There are myriad efforts underway to leverage machine learning, artificial intelligence (AI), and other types of technology to bolster the triage process with the kind of information that Sax suggests. For example, several hospitals within the Johns Hopkins Health System have replaced their ESI triage process with an approach that combines traditional nurse triage assessment with a clinical decision support (CDS) tool that makes triage recommendations.
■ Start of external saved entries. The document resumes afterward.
Lemma find_status_replace_complete cs complete reason message now gen :
  find_status (replace_condition cs (answer_condition complete reason message now gen))
    ConditionComplete = if complete then "True" else "False".
Proof.
  set (ans := answer_condition _ _ _ _ _).
  assert (Ha : ∀ rest, find_status (ans :: rest) ConditionComplete = if complete then "True" else "False")
    by (intros; by destruct complete).
  unfold replace_condition. induction cs as [|c cs IH]; [apply Ha|].
  cbn [existsb]. destruct (is_complete_condition c) eqn:Hc.
  - rewrite fmap_cons, Hc. apply Ha.
  - rewrite fmap_cons, Hc. simpl orb. destruct (existsb _ cs); cbn [app find_status];
      destruct c; try exact IH; simpl in Hc; by rewrite Hc.
Qed.

Lemma pending_conditions `{!KubeLaws} obj :
  Pending obj = true → ∃ status conditions,
    field (u_Object obj) "status" = Some (VMap status) ∧ field status "conditions" = Some (VList conditions).
Proof.
  intros (_ & Hrel & _)%Pending_spec. unfold ConditionStatus, condition_list in Hrel.
  rewrite nested_field_two in Hrel. destruct (field (u_Object obj) "status") as [[| | | | | |status]|]; try done.
  exists status. destruct (field status "conditions") as [[| | | | |conditions|]|] eqn:E; try done. by exists conditions.
Qed.

Lemma condition_list_answered `{!KubeLaws} obj complete reason message now :
  Pending obj = true →
  condition_list (answered_object obj complete reason message now) =
    replace_condition (condition_list obj)
      (answer_condition complete reason message now (u_Generation obj)).
Proof.
  intros (m & _ & Hm & _)%pending_conditions.
  unfold condition_list, answered_object. simpl.
  rewrite nested_slice_field. by rewrite (set_nested_slice_two _ m).
Qed.

(** A condition of a type, as the API server stores it. *)
Definition of_type (t : string) (c : value) : Prop := ∃ m, c = VMap m ∧ field m "type" = Some (VString t).

Lemma complete_condition_iff c : is_complete_condition c = true ↔ of_type "ExternalRemediationComplete" c.
Proof.
  unfold of_type, is_complete_condition, field_is. destruct c as [| | | | | |m]; try naive_solver.
  destruct (field m "type") as [[]|] eqn:E; rewrite ?bool_decide_eq_true; split; try naive_solver.
Qed.

(** What is left of a list of conditions after the answer: every answer there was is
    replaced, or one is added at the end when there was none; all others are as they
    were, each in its place. *)
Definition answer_replaces (ans : value) (conditions conditions' : list value) : Prop :=
  (∀ i c, conditions !! i = Some c → ¬ of_type "ExternalRemediationComplete" c → conditions' !! i = Some c) ∧
  (∀ i c, conditions !! i = Some c → of_type "ExternalRemediationComplete" c → conditions' !! i = Some ans) ∧
  ∀ i c, length conditions ≤ i →
    conditions' !! i = Some c ↔ c = ans ∧ i = length conditions ∧ Forall (fun c => ¬ of_type "ExternalRemediationComplete" c) conditions.

Lemma replace_condition_spec conditions ans : answer_replaces ans conditions (replace_condition conditions ans).
Proof.
  unfold replace_condition. set (f := fun c => _). set (cs := f <$> conditions).
  assert (Hlen : length cs = length conditions) by apply length_fmap.
  assert (Hex : existsb is_complete_condition conditions = false ↔
    Forall (fun c => ¬ of_type "ExternalRemediationComplete" c) conditions).
  { rewrite Forall_forall, <- not_true_iff_false, existsb_exists. setoid_rewrite <- list_elem_of_In.
    setoid_rewrite complete_condition_iff. naive_solver. }
  assert (Hin : ∀ i c, conditions !! i = Some c → (if existsb is_complete_condition conditions then cs else cs ++ [ans]) !! i = Some (f c)).
  { intros i c Hi. assert (cs !! i = Some (f c)) as Hcs by (subst cs; by rewrite list_lookup_fmap, Hi).
    destruct (existsb _ _); [done|]. by apply lookup_app_l_Some. }
  subst f. split_and!.
  - intros i c Hi Hc. rewrite (Hin i c Hi). rewrite <- complete_condition_iff in Hc. by destruct (is_complete_condition c).
  - intros i c Hi Hc. rewrite (Hin i c Hi). apply complete_condition_iff in Hc. by rewrite Hc.
  - intros i c Hi. rewrite <- Hex. destruct (existsb _ _).
    + rewrite lookup_ge_None_2 by lia. naive_solver.
    + rewrite lookup_app_r, Hlen by lia. destruct (i - length conditions) as [|n] eqn:E; simpl.
      * split; [intros [= ->]; split_and!; [done|lia|done]|by intros (-> & _)].
      * split; [done|intros (_ & -> & _); lia].
Qed.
Jeremiah S. Hinson, MD, PhD, an associate professor of emergency medicine at the Johns Hopkins University School of Medicine and co-director of the Center for Data Science in Emergency Medicine, explains that implementing the new tool begins with a thorough analysis of historical data regarding patient encounters at each hospital, specifically focusing on predictor variables for three outcomes:
- Patients who needed to be admitted to the hospital following their ED encounter;
- Patients who required ICU-level care or died following their ED encounter;
- Patients who required surgery or a procedure following their ED encounter.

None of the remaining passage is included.